### Problem details
Would you please write out each entry that follows, exactly as written?

### Stored data

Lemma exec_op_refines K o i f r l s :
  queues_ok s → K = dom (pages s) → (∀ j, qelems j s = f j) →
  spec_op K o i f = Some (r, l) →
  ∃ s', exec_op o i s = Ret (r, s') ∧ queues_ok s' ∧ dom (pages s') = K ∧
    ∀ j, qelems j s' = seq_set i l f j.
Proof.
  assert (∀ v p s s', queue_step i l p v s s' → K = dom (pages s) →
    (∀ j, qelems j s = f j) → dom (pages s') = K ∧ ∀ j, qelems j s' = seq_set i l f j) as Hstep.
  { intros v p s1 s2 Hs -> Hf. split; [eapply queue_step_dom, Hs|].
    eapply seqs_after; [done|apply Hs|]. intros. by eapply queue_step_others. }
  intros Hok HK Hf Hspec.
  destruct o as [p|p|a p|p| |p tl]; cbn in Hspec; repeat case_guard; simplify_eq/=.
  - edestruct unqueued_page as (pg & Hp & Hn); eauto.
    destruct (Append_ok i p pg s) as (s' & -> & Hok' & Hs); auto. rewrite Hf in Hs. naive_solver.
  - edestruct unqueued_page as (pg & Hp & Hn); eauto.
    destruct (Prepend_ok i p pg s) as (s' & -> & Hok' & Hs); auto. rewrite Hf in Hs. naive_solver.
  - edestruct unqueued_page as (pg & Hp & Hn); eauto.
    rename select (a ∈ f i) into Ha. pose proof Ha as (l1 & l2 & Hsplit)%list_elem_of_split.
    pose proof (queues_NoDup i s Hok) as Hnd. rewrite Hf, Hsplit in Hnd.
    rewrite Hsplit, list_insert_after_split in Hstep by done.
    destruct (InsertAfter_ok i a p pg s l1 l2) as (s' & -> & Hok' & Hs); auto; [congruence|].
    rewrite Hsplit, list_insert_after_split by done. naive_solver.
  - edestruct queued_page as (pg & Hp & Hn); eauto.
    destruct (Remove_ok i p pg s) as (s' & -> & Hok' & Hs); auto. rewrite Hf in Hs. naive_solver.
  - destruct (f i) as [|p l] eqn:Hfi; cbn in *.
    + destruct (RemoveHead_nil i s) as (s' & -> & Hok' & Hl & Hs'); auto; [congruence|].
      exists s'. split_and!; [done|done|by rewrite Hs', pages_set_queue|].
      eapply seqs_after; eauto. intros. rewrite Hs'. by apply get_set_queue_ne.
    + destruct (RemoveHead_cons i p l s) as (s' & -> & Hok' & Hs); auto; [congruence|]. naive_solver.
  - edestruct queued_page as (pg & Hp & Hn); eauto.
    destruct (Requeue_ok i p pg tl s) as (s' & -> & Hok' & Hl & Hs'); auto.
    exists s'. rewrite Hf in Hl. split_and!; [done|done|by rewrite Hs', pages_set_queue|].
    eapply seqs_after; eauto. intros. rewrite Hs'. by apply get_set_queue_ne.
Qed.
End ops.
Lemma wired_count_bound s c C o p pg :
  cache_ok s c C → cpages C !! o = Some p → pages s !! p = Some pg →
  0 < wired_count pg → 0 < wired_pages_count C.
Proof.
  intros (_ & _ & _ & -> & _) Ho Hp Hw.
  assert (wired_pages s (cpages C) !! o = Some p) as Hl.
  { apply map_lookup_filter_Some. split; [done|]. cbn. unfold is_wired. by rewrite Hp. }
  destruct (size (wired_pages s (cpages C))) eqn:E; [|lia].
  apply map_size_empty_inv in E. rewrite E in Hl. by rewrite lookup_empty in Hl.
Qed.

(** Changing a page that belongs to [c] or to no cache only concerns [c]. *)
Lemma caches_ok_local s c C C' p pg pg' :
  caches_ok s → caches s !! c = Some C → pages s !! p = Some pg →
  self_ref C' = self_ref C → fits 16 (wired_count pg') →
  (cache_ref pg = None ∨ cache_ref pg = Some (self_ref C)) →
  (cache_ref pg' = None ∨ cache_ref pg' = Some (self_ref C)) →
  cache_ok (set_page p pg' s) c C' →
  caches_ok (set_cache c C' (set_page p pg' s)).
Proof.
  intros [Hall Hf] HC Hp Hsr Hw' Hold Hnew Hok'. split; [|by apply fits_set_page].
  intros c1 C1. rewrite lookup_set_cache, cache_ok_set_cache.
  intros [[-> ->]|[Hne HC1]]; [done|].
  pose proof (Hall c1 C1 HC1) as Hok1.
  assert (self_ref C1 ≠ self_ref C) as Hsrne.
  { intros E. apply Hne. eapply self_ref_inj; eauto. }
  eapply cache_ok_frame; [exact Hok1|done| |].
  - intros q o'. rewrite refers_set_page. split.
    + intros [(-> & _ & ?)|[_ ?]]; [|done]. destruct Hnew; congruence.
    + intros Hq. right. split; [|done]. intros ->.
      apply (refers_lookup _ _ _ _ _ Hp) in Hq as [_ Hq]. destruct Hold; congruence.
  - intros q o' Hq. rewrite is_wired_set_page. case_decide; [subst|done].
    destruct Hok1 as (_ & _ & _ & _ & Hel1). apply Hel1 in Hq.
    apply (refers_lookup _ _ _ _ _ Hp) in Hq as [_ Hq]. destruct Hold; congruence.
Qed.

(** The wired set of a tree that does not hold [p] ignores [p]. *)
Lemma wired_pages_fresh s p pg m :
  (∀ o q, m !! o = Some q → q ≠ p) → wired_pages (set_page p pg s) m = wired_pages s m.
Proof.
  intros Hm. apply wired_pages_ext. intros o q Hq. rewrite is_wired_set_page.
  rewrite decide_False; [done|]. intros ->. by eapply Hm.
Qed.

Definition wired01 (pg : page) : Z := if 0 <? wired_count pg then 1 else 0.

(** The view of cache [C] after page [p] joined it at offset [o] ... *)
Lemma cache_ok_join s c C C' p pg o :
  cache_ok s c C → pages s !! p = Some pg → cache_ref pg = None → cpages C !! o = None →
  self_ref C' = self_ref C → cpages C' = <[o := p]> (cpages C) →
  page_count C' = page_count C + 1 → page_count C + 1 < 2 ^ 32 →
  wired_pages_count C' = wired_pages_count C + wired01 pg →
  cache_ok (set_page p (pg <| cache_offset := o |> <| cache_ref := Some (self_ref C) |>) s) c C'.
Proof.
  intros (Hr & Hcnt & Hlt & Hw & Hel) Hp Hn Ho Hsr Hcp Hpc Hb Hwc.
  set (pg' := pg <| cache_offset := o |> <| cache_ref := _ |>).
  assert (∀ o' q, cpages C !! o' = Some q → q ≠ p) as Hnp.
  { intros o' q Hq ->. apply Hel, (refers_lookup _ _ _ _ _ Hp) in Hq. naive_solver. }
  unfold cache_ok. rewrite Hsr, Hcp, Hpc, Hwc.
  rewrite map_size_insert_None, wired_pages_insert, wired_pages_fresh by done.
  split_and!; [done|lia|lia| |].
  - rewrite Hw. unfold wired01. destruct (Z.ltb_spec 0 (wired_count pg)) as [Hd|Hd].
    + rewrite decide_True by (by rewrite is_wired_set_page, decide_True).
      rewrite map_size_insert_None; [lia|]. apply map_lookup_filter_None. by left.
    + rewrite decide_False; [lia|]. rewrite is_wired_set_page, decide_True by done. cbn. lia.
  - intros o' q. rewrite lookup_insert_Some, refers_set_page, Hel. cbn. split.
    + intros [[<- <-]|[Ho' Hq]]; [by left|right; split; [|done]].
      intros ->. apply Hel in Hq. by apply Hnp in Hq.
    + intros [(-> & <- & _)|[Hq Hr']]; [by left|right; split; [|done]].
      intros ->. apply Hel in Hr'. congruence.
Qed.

### Answer box
Lemma exec_op_refines K o i f r l s :
  queues_ok s → K = dom (pages s) → (∀ j, qelems j s = f j) →
  spec_op K o i f = Some (r, l) →
  ∃ s', exec_op o i s = Ret (r, s') ∧ queues_ok s' ∧ dom (pages s') = K ∧
    ∀ j, qelems j s' = seq_set i l f j.
Proof.
  assert (∀ v p s s', queue_step i l p v s s' → K = dom (pages s) →
    (∀ j, qelems j s = f j) → dom (pages s') = K ∧ ∀ j, qelems j s' = seq_set i l f j) as Hstep.
  { intros v p s1 s2 Hs -> Hf. split; [eapply queue_step_dom, Hs|].
    eapply seqs_after; [done|apply Hs|]. intros. by eapply queue_step_others. }
  intros Hok HK Hf Hspec.
  destruct o as [p|p|a p|p| |p tl]; cbn in Hspec; repeat case_guard; simplify_eq/=.
  - edestruct unqueued_page as (pg & Hp & Hn); eauto.
    destruct (Append_ok i p pg s) as (s' & -> & Hok' & Hs); auto. rewrite Hf in Hs. naive_solver.
  - edestruct unqueued_page as (pg & Hp & Hn); eauto.
    destruct (Prepend_ok i p pg s) as (s' & -> & Hok' & Hs); auto. rewrite Hf in Hs. naive_solver.
  - edestruct unqueued_page as (pg & Hp & Hn); eauto.
    rename select (a ∈ f i) into Ha. pose proof Ha as (l1 & l2 & Hsplit)%list_elem_of_split.
    pose proof (queues_NoDup i s Hok) as Hnd. rewrite Hf, Hsplit in Hnd.
    rewrite Hsplit, list_insert_after_split in Hstep by done.
    destruct (InsertAfter_ok i a p pg s l1 l2) as (s' & -> & Hok' & Hs); auto; [congruence|].
    rewrite Hsplit, list_insert_after_split by done. naive_solver.
  - edestruct queued_page as (pg & Hp & Hn); eauto.
    destruct (Remove_ok i p pg s) as (s' & -> & Hok' & Hs); auto. rewrite Hf in Hs. naive_solver.
  - destruct (f i) as [|p l] eqn:Hfi; cbn in *.
    + destruct (RemoveHead_nil i s) as (s' & -> & Hok' & Hl & Hs'); auto; [congruence|].
      exists s'. split_and!; [done|done|by rewrite Hs', pages_set_queue|].
      eapply seqs_after; eauto. intros. rewrite Hs'. by apply get_set_queue_ne.
    + destruct (RemoveHead_cons i p l s) as (s' & -> & Hok' & Hs); auto; [congruence|]. naive_solver.
  - edestruct queued_page as (pg & Hp & Hn); eauto.
    destruct (Requeue_ok i p pg tl s) as (s' & -> & Hok' & Hl & Hs'); auto.
    exists s'. rewrite Hf in Hl. split_and!; [done|done|by rewrite Hs', pages_set_queue|].
    eapply seqs_after; eauto. intros. rewrite Hs'. by apply get_set_queue_ne.
Qed.
End ops.
Lemma wired_count_bound s c C o p pg :
  cache_ok s c C → cpages C !! o = Some p → pages s !! p = Some pg →
  0 < wired_count pg → 0 < wired_pages_count C.
Proof.
  intros (_ & _ & _ & -> & _) Ho Hp Hw.
  assert (wired_pages s (cpages C) !! o = Some p) as Hl.
  { apply map_lookup_filter_Some. split; [done|]. cbn. unfold is_wired. by rewrite Hp. }
  destruct (size (wired_pages s (cpages C))) eqn:E; [|lia].
  apply map_size_empty_inv in E. rewrite E in Hl. by rewrite lookup_empty in Hl.
Qed.

(** Changing a page that belongs to [c] or to no cache only concerns [c]. *)
Lemma caches_ok_local s c C C' p pg pg' :
  caches_ok s → caches s !! c = Some C → pages s !! p = Some pg →
  self_ref C' = self_ref C → fits 16 (wired_count pg') →
  (cache_ref pg = None ∨ cache_ref pg = Some (self_ref C)) →
  (cache_ref pg' = None ∨ cache_ref pg' = Some (self_ref C)) →
  cache_ok (set_page p pg' s) c C' →
  caches_ok (set_cache c C' (set_page p pg' s)).
Proof.
  intros [Hall Hf] HC Hp Hsr Hw' Hold Hnew Hok'. split; [|by apply fits_set_page].
  intros c1 C1. rewrite lookup_set_cache, cache_ok_set_cache.
  intros [[-> ->]|[Hne HC1]]; [done|].
  pose proof (Hall c1 C1 HC1) as Hok1.
  assert (self_ref C1 ≠ self_ref C) as Hsrne.
  { intros E. apply Hne. eapply self_ref_inj; eauto. }
  eapply cache_ok_frame; [exact Hok1|done| |].
  - intros q o'. rewrite refers_set_page. split.
    + intros [(-> & _ & ?)|[_ ?]]; [|done]. destruct Hnew; congruence.
    + intros Hq. right. split; [|done]. intros ->.
      apply (refers_lookup _ _ _ _ _ Hp) in Hq as [_ Hq]. destruct Hold; congruence.
  - intros q o' Hq. rewrite is_wired_set_page. case_decide; [subst|done].
    destruct Hok1 as (_ & _ & _ & _ & Hel1). apply Hel1 in Hq.
    apply (refers_lookup _ _ _ _ _ Hp) in Hq as [_ Hq]. destruct Hold; congruence.
Qed.

(** The wired set of a tree that does not hold [p] ignores [p]. *)
Lemma wired_pages_fresh s p pg m :
  (∀ o q, m !! o = Some q → q ≠ p) → wired_pages (set_page p pg s) m = wired_pages s m.
Proof.
  intros Hm. apply wired_pages_ext. intros o q Hq. rewrite is_wired_set_page.
  rewrite decide_False; [done|]. intros ->. by eapply Hm.
Qed.

Definition wired01 (pg : page) : Z := if 0 <? wired_count pg then 1 else 0.

(** The view of cache [C] after page [p] joined it at offset [o] ... *)
Lemma cache_ok_join s c C C' p pg o :
  cache_ok s c C → pages s !! p = Some pg → cache_ref pg = None → cpages C !! o = None →
  self_ref C' = self_ref C → cpages C' = <[o := p]> (cpages C) →
  page_count C' = page_count C + 1 → page_count C + 1 < 2 ^ 32 →
  wired_pages_count C' = wired_pages_count C + wired01 pg →
  cache_ok (set_page p (pg <| cache_offset := o |> <| cache_ref := Some (self_ref C) |>) s) c C'.
Proof.
  intros (Hr & Hcnt & Hlt & Hw & Hel) Hp Hn Ho Hsr Hcp Hpc Hb Hwc.
  set (pg' := pg <| cache_offset := o |> <| cache_ref := _ |>).
  assert (∀ o' q, cpages C !! o' = Some q → q ≠ p) as Hnp.
  { intros o' q Hq ->. apply Hel, (refers_lookup _ _ _ _ _ Hp) in Hq. naive_solver. }
  unfold cache_ok. rewrite Hsr, Hcp, Hpc, Hwc.
  rewrite map_size_insert_None, wired_pages_insert, wired_pages_fresh by done.
  split_and!; [done|lia|lia| |].
  - rewrite Hw. unfold wired01. destruct (Z.ltb_spec 0 (wired_count pg)) as [Hd|Hd].
    + rewrite decide_True by (by rewrite is_wired_set_page, decide_True).
      rewrite map_size_insert_None; [lia|]. apply map_lookup_filter_None. by left.
    + rewrite decide_False; [lia|]. rewrite is_wired_set_page, decide_True by done. cbn. lia.
  - intros o' q. rewrite lookup_insert_Some, refers_set_page, Hel. cbn. split.
    + intros [[<- <-]|[Ho' Hq]]; [by left|right; split; [|done]].
      intros ->. apply Hel in Hq. by apply Hnp in Hq.
    + intros [(-> & <- & _)|[Hq Hr']]; [by left|right; split; [|done]].
      intros ->. apply Hel in Hr'. congruence.
Qed.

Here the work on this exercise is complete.